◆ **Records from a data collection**
⟨

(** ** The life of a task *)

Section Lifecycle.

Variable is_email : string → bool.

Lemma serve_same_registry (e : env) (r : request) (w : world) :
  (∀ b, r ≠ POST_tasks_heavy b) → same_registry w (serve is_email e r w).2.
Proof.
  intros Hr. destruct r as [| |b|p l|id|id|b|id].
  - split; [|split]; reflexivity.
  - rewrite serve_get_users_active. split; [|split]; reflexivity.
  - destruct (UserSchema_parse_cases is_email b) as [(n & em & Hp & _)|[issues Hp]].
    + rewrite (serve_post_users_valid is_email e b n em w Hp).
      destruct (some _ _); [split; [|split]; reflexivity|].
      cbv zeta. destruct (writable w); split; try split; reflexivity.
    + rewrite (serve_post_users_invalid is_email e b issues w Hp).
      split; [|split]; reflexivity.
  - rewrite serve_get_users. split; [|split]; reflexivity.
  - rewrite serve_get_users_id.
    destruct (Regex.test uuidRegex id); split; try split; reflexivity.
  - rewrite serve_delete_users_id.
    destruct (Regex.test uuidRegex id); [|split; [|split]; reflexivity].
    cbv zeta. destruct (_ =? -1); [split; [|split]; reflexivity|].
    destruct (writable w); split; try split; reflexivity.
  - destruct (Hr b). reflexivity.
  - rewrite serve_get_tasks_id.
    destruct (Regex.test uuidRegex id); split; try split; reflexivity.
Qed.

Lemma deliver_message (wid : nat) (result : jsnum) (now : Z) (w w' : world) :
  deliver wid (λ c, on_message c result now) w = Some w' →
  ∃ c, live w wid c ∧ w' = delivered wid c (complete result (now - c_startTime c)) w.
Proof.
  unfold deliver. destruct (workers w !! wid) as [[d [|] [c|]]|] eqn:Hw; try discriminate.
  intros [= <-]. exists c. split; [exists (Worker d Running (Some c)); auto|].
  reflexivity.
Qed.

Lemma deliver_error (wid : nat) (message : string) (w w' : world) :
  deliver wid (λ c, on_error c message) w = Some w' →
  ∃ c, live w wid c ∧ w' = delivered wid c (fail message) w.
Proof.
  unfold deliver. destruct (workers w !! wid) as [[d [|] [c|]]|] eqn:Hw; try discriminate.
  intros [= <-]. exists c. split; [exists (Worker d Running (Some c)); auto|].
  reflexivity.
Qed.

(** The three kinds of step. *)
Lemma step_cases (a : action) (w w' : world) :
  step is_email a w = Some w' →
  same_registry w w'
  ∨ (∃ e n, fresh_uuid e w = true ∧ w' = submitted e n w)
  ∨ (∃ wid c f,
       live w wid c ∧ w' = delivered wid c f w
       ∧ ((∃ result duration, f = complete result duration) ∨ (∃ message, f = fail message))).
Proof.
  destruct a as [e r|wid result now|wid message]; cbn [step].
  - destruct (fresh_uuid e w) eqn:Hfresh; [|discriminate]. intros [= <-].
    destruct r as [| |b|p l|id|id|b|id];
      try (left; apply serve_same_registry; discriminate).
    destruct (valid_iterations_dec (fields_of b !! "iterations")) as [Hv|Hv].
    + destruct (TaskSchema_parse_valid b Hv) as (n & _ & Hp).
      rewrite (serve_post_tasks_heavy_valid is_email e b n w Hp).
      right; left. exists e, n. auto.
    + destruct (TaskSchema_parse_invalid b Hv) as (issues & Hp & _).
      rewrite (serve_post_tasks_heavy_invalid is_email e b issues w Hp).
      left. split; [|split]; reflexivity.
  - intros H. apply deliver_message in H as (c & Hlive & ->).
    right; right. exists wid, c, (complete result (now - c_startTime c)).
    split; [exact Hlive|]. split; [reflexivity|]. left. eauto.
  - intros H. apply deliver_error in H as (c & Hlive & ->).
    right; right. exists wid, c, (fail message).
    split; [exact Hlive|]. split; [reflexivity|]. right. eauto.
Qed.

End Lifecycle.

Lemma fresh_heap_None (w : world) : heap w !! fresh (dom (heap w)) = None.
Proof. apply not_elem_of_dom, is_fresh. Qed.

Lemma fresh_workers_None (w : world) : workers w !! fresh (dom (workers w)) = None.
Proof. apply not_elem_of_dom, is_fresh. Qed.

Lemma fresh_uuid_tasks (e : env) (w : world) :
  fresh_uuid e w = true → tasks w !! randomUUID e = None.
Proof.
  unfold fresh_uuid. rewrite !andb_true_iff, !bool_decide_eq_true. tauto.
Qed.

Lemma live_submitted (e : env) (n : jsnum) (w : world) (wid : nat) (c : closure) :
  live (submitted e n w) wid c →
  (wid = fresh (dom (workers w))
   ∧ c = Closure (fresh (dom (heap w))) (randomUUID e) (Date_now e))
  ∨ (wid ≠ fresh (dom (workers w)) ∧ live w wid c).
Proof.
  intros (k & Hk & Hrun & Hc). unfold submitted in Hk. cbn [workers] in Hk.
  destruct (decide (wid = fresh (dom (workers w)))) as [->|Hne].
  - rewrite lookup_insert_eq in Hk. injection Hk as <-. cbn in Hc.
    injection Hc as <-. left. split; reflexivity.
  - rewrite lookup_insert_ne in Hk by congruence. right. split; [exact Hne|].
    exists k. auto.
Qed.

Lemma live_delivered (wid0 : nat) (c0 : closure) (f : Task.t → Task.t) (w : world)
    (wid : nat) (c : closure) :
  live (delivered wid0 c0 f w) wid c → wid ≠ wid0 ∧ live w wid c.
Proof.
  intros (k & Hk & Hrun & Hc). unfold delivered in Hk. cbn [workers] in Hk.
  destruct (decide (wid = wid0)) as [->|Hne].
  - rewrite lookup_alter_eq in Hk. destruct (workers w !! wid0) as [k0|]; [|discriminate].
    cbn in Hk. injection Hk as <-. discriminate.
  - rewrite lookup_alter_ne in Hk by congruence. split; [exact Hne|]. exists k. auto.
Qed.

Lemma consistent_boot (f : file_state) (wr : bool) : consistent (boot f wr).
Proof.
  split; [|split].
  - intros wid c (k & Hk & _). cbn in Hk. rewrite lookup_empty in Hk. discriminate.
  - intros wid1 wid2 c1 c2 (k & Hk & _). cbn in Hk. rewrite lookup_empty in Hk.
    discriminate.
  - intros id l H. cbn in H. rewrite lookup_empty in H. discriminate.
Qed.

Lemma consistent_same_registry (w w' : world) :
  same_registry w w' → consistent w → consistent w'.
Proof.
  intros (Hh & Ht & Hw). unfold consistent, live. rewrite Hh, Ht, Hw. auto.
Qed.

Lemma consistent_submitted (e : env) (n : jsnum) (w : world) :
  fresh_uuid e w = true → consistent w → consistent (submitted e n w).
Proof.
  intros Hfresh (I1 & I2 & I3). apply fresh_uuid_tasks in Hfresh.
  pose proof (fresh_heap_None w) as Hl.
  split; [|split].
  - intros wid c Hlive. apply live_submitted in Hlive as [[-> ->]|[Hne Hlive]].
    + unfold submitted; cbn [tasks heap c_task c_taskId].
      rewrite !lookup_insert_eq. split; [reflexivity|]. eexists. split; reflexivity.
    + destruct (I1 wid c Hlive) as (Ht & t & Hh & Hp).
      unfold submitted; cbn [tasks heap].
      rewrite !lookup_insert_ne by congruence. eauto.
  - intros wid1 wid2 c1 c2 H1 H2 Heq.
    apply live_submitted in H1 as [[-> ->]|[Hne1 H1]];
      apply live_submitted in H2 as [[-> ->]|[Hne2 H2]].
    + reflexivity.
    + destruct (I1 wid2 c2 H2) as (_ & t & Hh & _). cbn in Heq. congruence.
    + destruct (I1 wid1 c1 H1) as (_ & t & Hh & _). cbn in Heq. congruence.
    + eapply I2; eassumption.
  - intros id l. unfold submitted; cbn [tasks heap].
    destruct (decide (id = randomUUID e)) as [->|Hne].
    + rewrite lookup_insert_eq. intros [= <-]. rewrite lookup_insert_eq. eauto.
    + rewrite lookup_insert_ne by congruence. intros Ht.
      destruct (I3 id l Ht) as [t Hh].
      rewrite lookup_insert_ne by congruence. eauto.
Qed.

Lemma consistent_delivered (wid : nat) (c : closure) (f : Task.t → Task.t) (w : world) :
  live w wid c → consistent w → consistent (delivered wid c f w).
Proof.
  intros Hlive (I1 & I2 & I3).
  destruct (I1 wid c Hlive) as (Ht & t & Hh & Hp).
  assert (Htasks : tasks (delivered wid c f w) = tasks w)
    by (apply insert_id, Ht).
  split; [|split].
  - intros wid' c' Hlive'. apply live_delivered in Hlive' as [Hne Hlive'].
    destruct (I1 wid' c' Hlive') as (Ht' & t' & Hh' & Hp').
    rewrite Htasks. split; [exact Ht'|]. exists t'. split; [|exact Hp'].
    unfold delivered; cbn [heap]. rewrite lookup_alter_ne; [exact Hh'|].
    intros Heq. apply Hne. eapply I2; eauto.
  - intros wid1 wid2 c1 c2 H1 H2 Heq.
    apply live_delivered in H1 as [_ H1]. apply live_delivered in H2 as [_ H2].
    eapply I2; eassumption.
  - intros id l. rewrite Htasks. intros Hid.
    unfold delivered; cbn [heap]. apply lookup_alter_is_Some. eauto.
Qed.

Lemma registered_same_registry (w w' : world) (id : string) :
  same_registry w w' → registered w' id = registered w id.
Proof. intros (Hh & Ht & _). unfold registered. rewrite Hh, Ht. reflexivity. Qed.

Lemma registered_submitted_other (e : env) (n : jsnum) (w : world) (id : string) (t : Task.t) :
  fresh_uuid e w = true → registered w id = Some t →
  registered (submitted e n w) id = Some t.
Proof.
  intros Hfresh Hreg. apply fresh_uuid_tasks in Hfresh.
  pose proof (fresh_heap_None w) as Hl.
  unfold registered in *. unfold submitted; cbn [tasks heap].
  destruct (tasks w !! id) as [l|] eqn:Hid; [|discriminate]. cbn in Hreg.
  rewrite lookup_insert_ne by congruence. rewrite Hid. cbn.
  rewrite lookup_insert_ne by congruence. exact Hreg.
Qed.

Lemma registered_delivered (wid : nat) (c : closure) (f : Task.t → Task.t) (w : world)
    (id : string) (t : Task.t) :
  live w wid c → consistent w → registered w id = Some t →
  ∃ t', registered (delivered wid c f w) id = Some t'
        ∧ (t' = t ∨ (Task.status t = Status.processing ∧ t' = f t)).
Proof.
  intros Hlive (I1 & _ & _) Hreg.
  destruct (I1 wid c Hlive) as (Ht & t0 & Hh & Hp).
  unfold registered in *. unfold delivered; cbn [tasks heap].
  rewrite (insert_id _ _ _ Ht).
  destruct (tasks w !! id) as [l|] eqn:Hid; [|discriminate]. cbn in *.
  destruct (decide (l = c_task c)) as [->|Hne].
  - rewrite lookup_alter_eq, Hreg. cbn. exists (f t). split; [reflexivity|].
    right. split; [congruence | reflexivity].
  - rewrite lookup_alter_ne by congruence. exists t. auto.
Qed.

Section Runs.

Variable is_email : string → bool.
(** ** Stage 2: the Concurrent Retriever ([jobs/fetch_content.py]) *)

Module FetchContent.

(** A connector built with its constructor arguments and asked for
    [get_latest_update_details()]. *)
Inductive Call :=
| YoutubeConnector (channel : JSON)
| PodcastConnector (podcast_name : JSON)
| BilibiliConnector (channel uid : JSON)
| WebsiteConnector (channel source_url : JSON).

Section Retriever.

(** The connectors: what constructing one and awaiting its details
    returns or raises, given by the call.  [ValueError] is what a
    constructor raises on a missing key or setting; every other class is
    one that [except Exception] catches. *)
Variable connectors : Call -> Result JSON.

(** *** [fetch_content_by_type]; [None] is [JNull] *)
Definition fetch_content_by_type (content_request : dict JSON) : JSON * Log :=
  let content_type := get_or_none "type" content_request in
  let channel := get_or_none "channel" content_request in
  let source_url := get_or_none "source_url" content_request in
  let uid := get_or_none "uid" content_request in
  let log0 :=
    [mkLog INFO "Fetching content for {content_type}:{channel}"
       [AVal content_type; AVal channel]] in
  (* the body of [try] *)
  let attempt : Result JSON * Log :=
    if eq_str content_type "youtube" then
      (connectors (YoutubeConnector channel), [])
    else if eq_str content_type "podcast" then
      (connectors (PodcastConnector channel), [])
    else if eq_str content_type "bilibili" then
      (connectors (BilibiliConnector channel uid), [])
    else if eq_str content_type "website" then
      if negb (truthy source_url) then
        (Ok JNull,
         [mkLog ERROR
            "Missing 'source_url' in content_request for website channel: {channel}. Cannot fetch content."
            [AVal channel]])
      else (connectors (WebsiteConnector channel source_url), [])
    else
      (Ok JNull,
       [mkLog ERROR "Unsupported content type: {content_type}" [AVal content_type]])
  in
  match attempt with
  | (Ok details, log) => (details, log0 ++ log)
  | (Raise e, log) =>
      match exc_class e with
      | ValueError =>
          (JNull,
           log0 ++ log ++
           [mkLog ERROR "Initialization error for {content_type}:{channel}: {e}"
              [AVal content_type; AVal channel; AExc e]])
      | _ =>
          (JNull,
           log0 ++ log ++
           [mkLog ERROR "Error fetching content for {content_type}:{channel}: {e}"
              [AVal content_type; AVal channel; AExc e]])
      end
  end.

⟩

◆ **What to do**
Beginning at the line that holds "(Raise e, log) =>", copy every line through the end of the entries exactly as given, and only those lines.

◆ **Answer below**
  | (Raise e, log) =>
      match exc_class e with
      | ValueError =>
          (JNull,
           log0 ++ log ++
           [mkLog ERROR "Initialization error for {content_type}:{channel}: {e}"
              [AVal content_type; AVal channel; AExc e]])
      | _ =>
          (JNull,
           log0 ++ log ++
           [mkLog ERROR "Error fetching content for {content_type}:{channel}: {e}"
              [AVal content_type; AVal channel; AExc e]])
      end
  end.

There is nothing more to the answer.